Para Marta Vieira da Silva.
Há uma certa poesia nos olhos fechados duma criança enquanto dorme. Nos olhos da Marta há a poesia de quem sonha depois de um dia a brincar entre os livros e se deita cansada de ter esgotado a vida que aquele dia lhe deu.
Quando fecha os olhos diz devagar "Não tenho sono" só para poder vir para a minha cama. Então eu abro os lençóis e ela adormece junto de mim. Eu fico guardado nos sonhos dela, porque os sonhos da Marta traçam o labirinto das minhas esperanças até que tudo se perca quando lhe toco os cabelos.

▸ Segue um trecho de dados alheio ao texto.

Definition kernel_route_labels (k : SearchKernel) (targets : list FinesseTarget) : Result Failure (list (list (option LabeledFinesseCost))) :=
  let output := replicate (length targets) (replicate 3 None) in
  match targets with
  | [] => Ok output
  | _ =>
      let? '(heads, next, mapped_targets) := compile_targets k targets in
      if mapped_targets =? 0 then Ok output
      else
        let? product_count := fail_with (checked_mul 64 (k_state_count k) 3) StateSpaceTooLarge in
        let spawn := mkLabeled (k_spawn k) EvidenceNoRotation in
        let? spawn_index := unwrap (labeled_state_index k spawn) in
        let? distance := set_at (replicate (Z.to_nat product_count) UNREACHED) spawn_index 0 in
        labels_loop (S (Z.to_nat product_count)) k heads next 0 output (mkLabelSearch distance (replicate (Z.to_nat product_count) None) [spawn])
  end.

(** ** Witnesses: searches that keep parents

    The answers of the cancellation callback are given by the number of the
    call. *)

Record ParentSearch := mkParentSearch { ps_distance : list Z; ps_parents : list (option Parent); ps_queue : list PiecePose }.

Definition visit_parent (k : SearchKernel) (source_index next_distance : Z) (action : ClassicInputAction) (st : ParentSearch) (s : Successor) : Result Failure ParentSearch :=
  let? index := unwrap (kernel_state_index k (successor_pose s)) in
  let? d := get_at (ps_distance st) index in
  if d =? UNREACHED then
    let? distance := set_at (ps_distance st) index next_distance in
    let? parents := set_at (ps_parents st) index (Some (mkParent source_index action (successor_rotation s))) in
    Ok (mkParentSearch distance parents (ps_queue st ++ [successor_pose s]))
  else Ok st.

Definition expand_parent (k : SearchKernel) (source : PiecePose) (source_index next_distance : Z) (st : ParentSearch) : Result Failure ParentSearch :=
  try_fold (fun st action => try_fold (visit_parent k source_index next_distance action) st (successors k source action)) st EXPANSION_ORDER.

Definition start_parents (k : SearchKernel) : Result Failure (Z * ParentSearch) :=
  let? spawn_index := unwrap (kernel_state_index k (k_spawn k)) in
  let? distance := set_at (replicate (Z.to_nat (k_state_count k)) UNREACHED) spawn_index 0 in
  Ok (spawn_index, mkParentSearch distance (replicate (Z.to_nat (k_state_count k)) None) [k_spawn k]).

(** The loop of [reconstruct_actions]: the actions from the last one on. *)
Fixpoint parent_actions (fuel : nat) (state spawn : Z) (parents : list (option Parent)) : Result Failure (list ClassicInputAction) :=
  if state =? spawn then Ok []
  else
    match fuel with
    | O => Err Panics
    | S fuel =>
        let? stored := get_at parents state in
        let? parent := unwrap stored in
        let? rest := parent_actions fuel (parent_previous parent) spawn parents in
        Ok (parent_action parent :: rest)
    end.

Definition reconstruct_actions (state spawn : Z) (parents : list (option Parent)) : Result Failure (list ClassicInputAction) :=
  let? reversed := parent_actions (length parents) state spawn parents in
  Ok (reverse reversed).

Fixpoint witness_loop (fuel : nat) (k : SearchKernel) (target : FinesseTarget) (spawn_index : Z) (is_cancelled : nat -> bool) (cursor : nat) (st : ParentSearch) : Result Failure (option FinesseWitness) :=
  match ps_queue st !! cursor with
  | None => Ok None
  | Some source =>
      match fuel with
      | O => Err Panics
      | S fuel =>
          if is_cancelled cursor then Err (Fails Cancelled)
          else
            let? source_index := unwrap (kernel_state_index k source) in
            let lock := hard_drop k source in
            if bool_decide (lock = target_pose target) then
              let? d := get_at (ps_distance st) source_index in
              let? cost := add_cost d 1 in
              let? actions := reconstruct_actions source_index spawn_index (ps_parents st) in
              let? evidence :=
                (if pose_y source =? pose_y lock then
                   let? stored := get_at (ps_parents st) source_index in
                   Ok (label_of (stored ≫= parent_rotation))
                 else Ok LabelNoRotation) in
              Ok (Some (mkWitness target cost (actions ++ [HardDrop]) evidence))
            else
              let? d := get_at (ps_distance st) source_index in
              let? next_distance := add_cost d 1 in
              let? st := expand_parent k source source_index next_distance st in
              witness_loop fuel k target spawn_index is_cancelled (S cursor) st
      end
  end.

Definition kernel_witness (k : SearchKernel) (target : FinesseTarget) (is_cancelled : nat -> bool) : Result Failure (option FinesseWitness) :=
  match kernel_state_index k (target_pose target) with
  | None => Ok None
  | Some _ =>
      if negb (inside_layout k (target_pose target)) || negb (kernel_grounded k (target_pose target)) then Ok None
      else
        let? '(spawn_index, st) := start_parents k in
        witness_loop (search_fuel k) k target spawn_index is_cancelled 0 st
  end.
Lemma lands_below p q : pose_y p <= k_ceiling k -> lands k p q <-> lands F p q.
Proof using Type. intros Hy. unfold lands. split; intros (n & Hn & Hs & ->); exists n; (split; [done|]; split; [by apply stops_below|done]). Qed.

(** *** Nothing rises above the source ceiling *)

(** The height of the center of a piece, which turns alone do not change. *)
Definition low (p : PiecePose) : Prop := pose_y p + center_y (k_piece k) (pose_rotation p) <= Z.max (pose_y (k_spawn k)) (occ + 1 + rise).

Lemma low_below p : low p -> pose_y p <= k_ceiling k.
Proof using Hpr. unfold low. pose proof (pr_ceiling _ _ _ _ Hpr). pose proof (center_y_bound (k_piece k) (pose_rotation p)). lia. Qed.

Lemma spawn_low : low (k_spawn k).
Proof using Hpr. unfold low. rewrite (pr_spawn _ _ _ _ Hpr), center_y_zero. lia. Qed.

(** A kick goes up only where a filled cell or the floor is in the way. *)
Lemma climb_blocked p to offsets i o : pose_fits F p = true -> sequence_for (k_kicks k) (mkTransition (k_piece k) (pose_rotation p) to) = Some offsets -> offsets !! i = Some o ->
  pose_fits F (turn_pose F p to o) = true -> (forall j o', (j < i)%nat -> offsets !! j = Some o' -> pose_fits F (turn_pose F p to o') = false) -> 0 < snd o -> pose_y (turn_pose F p to o) < occ + snd o.
Proof using Hpr.
  intros Hp Hs Ho Hq Hj Hup. destruct (calm_sequence _ _ _ _ _ _ _ (pr_calm _ _ _ _ Hpr) Hs Ho Hup) as (j & o' & Hlt & Ho' & H0 & Hb). specialize (Hj j o' Hlt Ho'). destruct (Z.lt_ge_cases (pose_y (turn_pose F p to o')) occ) as [Hy|Hy].
  { rewrite turn_y in Hy |- *. lia. }
  exfalso. apply not_true_iff_false in Hj. apply Hj, (fits_in_sky _ Hy). apply fits_columns in Hp, Hq. unfold turns_between in Hb. apply andb_true_iff in Hb as [Hb1%Z.leb_le Hb2%Z.leb_le]. cbn in *. lia.
Qed.

Lemma low_input p a q r : pose_fits F p = true -> low p -> input F p a q r -> low q.
Proof using Hpr.
  intros Hp Hl Hi. destruct Hi as [H|H|n Hn H|n Hn H|n Hn H Hi|a to offsets i o Ht Hs Ho Hf Hj]; unfold low in *; cbn [shift_pose pose_y pose_rotation]; try lia.
  change (pose_rotation (turn_pose F p to o)) with to. destruct (Z.lt_ge_cases 0 (snd o)) as [Hup|Hup]; [|rewrite turn_y; cbn [free_rules r_piece kernel_rules]; lia]. pose proof (climb_blocked p to offsets i o Hp Hs Ho Hf Hj Hup) as Hc.
  destruct (pr_kicks _ _ _ _ Hpr _ _ _ _ Hs (list_elem_of_lookup_2 _ _ _ Ho)) as [_ Hr]. pose proof (center_y_bound (k_piece k) to). lia.
Qed.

A partir daí já mais nada importa, o mundo pára na seda dos cabelos dela: a Marta é maior que o mundo porque o seu desejo de viver é tão grande e ainda assim cabe na pequena biblioteca onde a Marta gasta os seus dias em brincadeiras e sendo grande não vai além dos muros do jardim da casa da avó que vão até onde chega o mar.
A Marta tem uma doçura verde na sua ânsia de ser crescida. E eu, enquanto ela dorme e lhe toco nos cabelos, tenho uma ânsia doce que a vida passe gentilmente por ela.
Mas a vida nunca passa gentilmente.
Mas nada disso importa enquanto a Marta dorme e a poesia se desenha em mim.